For the listing below, print exactly the lines from the line with "- intros ->." to the line with "new game is", both included, and nothing beyond them.

# Supplied material:
··········
(** ** A stored hash that is not one *)

(** X15. [check_password] does not answer false for a malformed record, it
    raises: when the stored password of a known user does not split at its
    dollar signs into exactly two pieces (no dollar sign, or more than one),
    the unpacking fails and [ValueError] reaches the caller. *)
Theorem check_password_raises_on_malformed_hash
    (us : UserStore.t) (username plain hp : string) :
  stored_password us username = Some hp ->
  length (str_split "$" hp) <> 2%nat ->
  exists msg, UserStore.check_password us username plain = Raise (ValueError msg).
Proof.
  intros Hs Hlen. rewrite check_password_stored, Hs.
  destruct (str_split "$" hp) as [|a [|b [|c l]]]; cbn [length] in Hlen;
    try (eexists; reflexivity).
  contradiction.
Qed.

Lemma check_password_raises_on_malformed_hash_witness :
  let us := [("eve", {| perms := []; password := Some "plaintext" |})] in
  stored_password us "eve" = Some "plaintext"
  /\ length (str_split "$" "plaintext") <> 2%nat
  /\ UserStore.check_password us "eve" "plaintext"
     = Raise (ValueError "not enough values to unpack (expected 2, got 1)").
Proof.
  cbv zeta.
  assert (H : length (str_split "$" "plaintext") <> 2%nat) by (vm_compute; lia).
  destruct (check_password_raises_on_malformed_hash
              [("eve", {| perms := []; password := Some "plaintext" |})]
              "eve" "plaintext" "plaintext" eq_refl H) as [msg Hmsg].
  exact (conj eq_refl (conj H eq_refl)).
Defined.

(** ** Commands and the store, end to end *)

Lemma has_perm_passes (d : Dispatcher) (acting required : string) :
  UserStore.has_perm (users d) acting required = true ->
  truthy (Some required)
  && negb (UserStore.has_perm (users d) acting (default "" (Some required))) = false.
Proof. intros H. cbn [from_option id]. rewrite H. apply andb_false_r. Qed.
(** ** Bounds on the effective position *)

Lemma session_bounded cfg mode w dom evs st :
  sane cfg ->
  session cfg mode w dom evs = Some st ->
  bounded cfg mode st.
Proof.
  intros Hsane Hst.
  destruct (session_run _ _ _ _ _ _ Hst)
    as (st0 & _ & Hrun & _ & Hv0 & Ht0 & Hq0 & Hr0).
  apply (run_invariant cfg mode (fun _ => True) (bounded cfg mode)
           (fun ev s s' _ => step_bounded cfg mode ev s s' Hsane)
           evs st0 st); [by apply Forall_true| |done].
  destruct Hsane as [_ Hm]. split; [|split].
  - rewrite Hv0. unfold in_range. lra.
  - by left.
  - intros ->. rewrite Hr0. apply Forall_cons. split; [|done].
    unfold in_range. lra.
Qed.

(** X4: in Combined mode the effective position never falls below the real
    scroll offset and never exceeds it by more than maxOffset. *)
Theorem combined_position_bounds cfg w dom evs :
  0 <= sensitivity (virtualScroll cfg) ->
  0 <= maxOffset (virtualScroll cfg) ->
  exists st,
    session cfg Combined w dom evs = Some st /\
    scrollY (window st) <= fst (getEffectiveScroll st)
      <= scrollY (window st) + maxOffset (virtualScroll cfg).
Proof.
  intros Hs Hm.
  destruct (session_total cfg Combined w dom evs) as [st Hst].
  exists st. split; [done|].
  destruct (session_bounded cfg Combined w dom evs st) as ([Hv0 Hv1] & _);
    [done..|].
  unfold getEffectiveScroll.
  destruct (atBottom (window st)); simpl; lra.
Qed.

Lemma combined_position_bounds_witness :
  exists st,
    session CONFIG Combined tall_page sparse_document scenario_events
      = Some st /\
    scrollY (window st) <= fst (getEffectiveScroll st)
      <= scrollY (window st) + maxOffset (virtualScroll CONFIG).
Proof.
  apply (combined_position_bounds CONFIG tall_page sparse_document
           scenario_events); vm_compute; discriminate.
Defined.
(** X4.  [create_game] checks, in this order, the registry
    ([E_GAME_NOT_FOUND]), the stake ([E_INVALID_BET_AMOUNT] for a stake of
    0), the funds of the creator ([E_INSUFFICIENT_FUNDS]) and the generated
    identifier ([E_GAME_ID_EXISTS] when it is taken: the call aborts, it does
    not draw again).  Otherwise, on a free object address, it commits: the
    new game is listed under the identifier, waiting, with the creator as
    player 1 and the stake in [player1_deposit]; the creator is debited the
    stake and nobody else; the counter of the registry advances by one; the
    identifier is appended to the public listing iff the game is public. *)
Theorem create_game_outcomes (w : World) (c : address) (t : u8) (bet : u64)
    (ro : address) :
  (registries w !! ro = None ->
   create_game w c t bet ro = Aborted (Abort E_GAME_NOT_FOUND)) /\
  (forall r, registries w !! ro = Some r ->
     (bet = 0 ->
      create_game w c t bet ro = Aborted (Abort E_INVALID_BET_AMOUNT)) /\
     (0 < bet -> coin_balance w c < bet ->
      create_game w c t bet ro = Aborted (Abort E_INSUFFICIENT_FUNDS)) /\
     (0 < bet -> bet <= coin_balance w c -> next_counter r < MAX_U64 ->
      exists id,
        generate_game_id (now_microseconds w) (next_counter r) c = Ok id /\
        (is_Some (id_to_address r !! id) ->
         create_game w c t bet ro = Aborted (Abort E_GAME_ID_EXISTS)) /\
        (id_to_address r !! id = None ->
         games w !! generate_auid_address (auid_counter w) = None ->
         exists w' r',
           create_game w c t bet ro = Ok w' /\
           game_of w' id ro
           = Some (mkGame c (Some c) None PHASE_WAITING None None None None
                     RESULT_PENDING None (now_microseconds w / 1000000) t id
                     bet bet 0 false) /\
           coin_balance w' c = coin_balance w c - bet /\
           (forall a, a <> c -> coin_balance w' a = coin_balance w a) /\
           registries w' !! ro = Some r' /\
           next_counter r' = next_counter r + 1 /\
           public_games r'
           = public_games r ++ (if t =? GAME_TYPE_PUBLIC then [id] else []) /\
           events w' = events w ++
             [GameCreated id (generate_auid_address (auid_counter w)) c t bet]))).
Proof.
  split.
  - intros Hr. unfold create_game. rewrite Hr. reflexivity.
  - intros r Hr. split; [|split].
    + intros ->. unfold create_game. rewrite Hr. reflexivity.
    + intros Hpos Hlow. unfold create_game. rewrite Hr.
      cbn [option_is_some]. vm_run.
      destruct (N.ltb_spec 0 bet); [|lia]. vm_run.
      destruct (N.leb_spec bet (coin_balance w c)); [lia|reflexivity].
    + intros Hpos Hbal Hcnt.
      destruct (generate_game_id_eq (now_microseconds w) (next_counter r) c)
        as (b0 & b1 & b2 & b3 & rest & _ & Hid).
      eexists. split; [exact Hid|].
      unfold create_game. rewrite Hr. cbn [option_is_some]. vm_run.
      destruct (N.ltb_spec 0 bet); [|lia]. vm_run.
      destruct (N.leb_spec bet (coin_balance w c)); [|lia]. vm_run.
      rewrite add_u64_fits by lia. vm_run.
      rewrite Hid. vm_run.
      set (id := [id_symbol (b0 mod 32); _; _; _; _; _]) in *.
      split.
      * intros [a Ha]. rewrite Ha. reflexivity.
      * intros Hfree Hnew. rewrite Hfree. cbn [option_is_some]. vm_run.
        unfold coin_withdraw.
        destruct (N.leb_spec bet (coin_balance w c)); [|lia]. vm_run.
        unfold move_to_game. world_simpl. rewrite Hnew. vm_run.
        unfold table_add. rewrite Hfree. vm_run.
        eexists _, _. split; [reflexivity|]. world_simpl.
        split.
        { rewrite game_of_lookup. world_simpl. rewrite lookup_insert_eq. cbn.
          rewrite lookup_insert_eq. cbn. rewrite lookup_insert_eq.
          reflexivity. }
        split.
        { unfold coin_balance at 1. world_simpl. rewrite lookup_insert_eq.
          reflexivity. }
        split.
        { intros a Ha. unfold coin_balance at 1. world_simpl.
          rewrite lookup_insert_ne by congruence. reflexivity. }
        split; [apply lookup_insert_eq|]. split; [reflexivity|].
        split; [|reflexivity].
        cbn [public_games]. destruct (t =? GAME_TYPE_PUBLIC);
          [reflexivity|symmetry; apply app_nil_r].
Qed.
··········
# Exercise response:
  - intros ->. rewrite Hr0. apply Forall_cons. split; [|done].
    unfold in_range. lra.
Qed.

(** X4: in Combined mode the effective position never falls below the real
    scroll offset and never exceeds it by more than maxOffset. *)
Theorem combined_position_bounds cfg w dom evs :
  0 <= sensitivity (virtualScroll cfg) ->
  0 <= maxOffset (virtualScroll cfg) ->
  exists st,
    session cfg Combined w dom evs = Some st /\
    scrollY (window st) <= fst (getEffectiveScroll st)
      <= scrollY (window st) + maxOffset (virtualScroll cfg).
Proof.
  intros Hs Hm.
  destruct (session_total cfg Combined w dom evs) as [st Hst].
  exists st. split; [done|].
  destruct (session_bounded cfg Combined w dom evs st) as ([Hv0 Hv1] & _);
    [done..|].
  unfold getEffectiveScroll.
  destruct (atBottom (window st)); simpl; lra.
Qed.

Lemma combined_position_bounds_witness :
  exists st,
    session CONFIG Combined tall_page sparse_document scenario_events
      = Some st /\
    scrollY (window st) <= fst (getEffectiveScroll st)
      <= scrollY (window st) + maxOffset (virtualScroll CONFIG).
Proof.
  apply (combined_position_bounds CONFIG tall_page sparse_document
           scenario_events); vm_compute; discriminate.
Defined.
(** X4.  [create_game] checks, in this order, the registry
    ([E_GAME_NOT_FOUND]), the stake ([E_INVALID_BET_AMOUNT] for a stake of
    0), the funds of the creator ([E_INSUFFICIENT_FUNDS]) and the generated
    identifier ([E_GAME_ID_EXISTS] when it is taken: the call aborts, it does
    not draw again).  Otherwise, on a free object address, it commits: the
    new game is listed under the identifier, waiting, with the creator as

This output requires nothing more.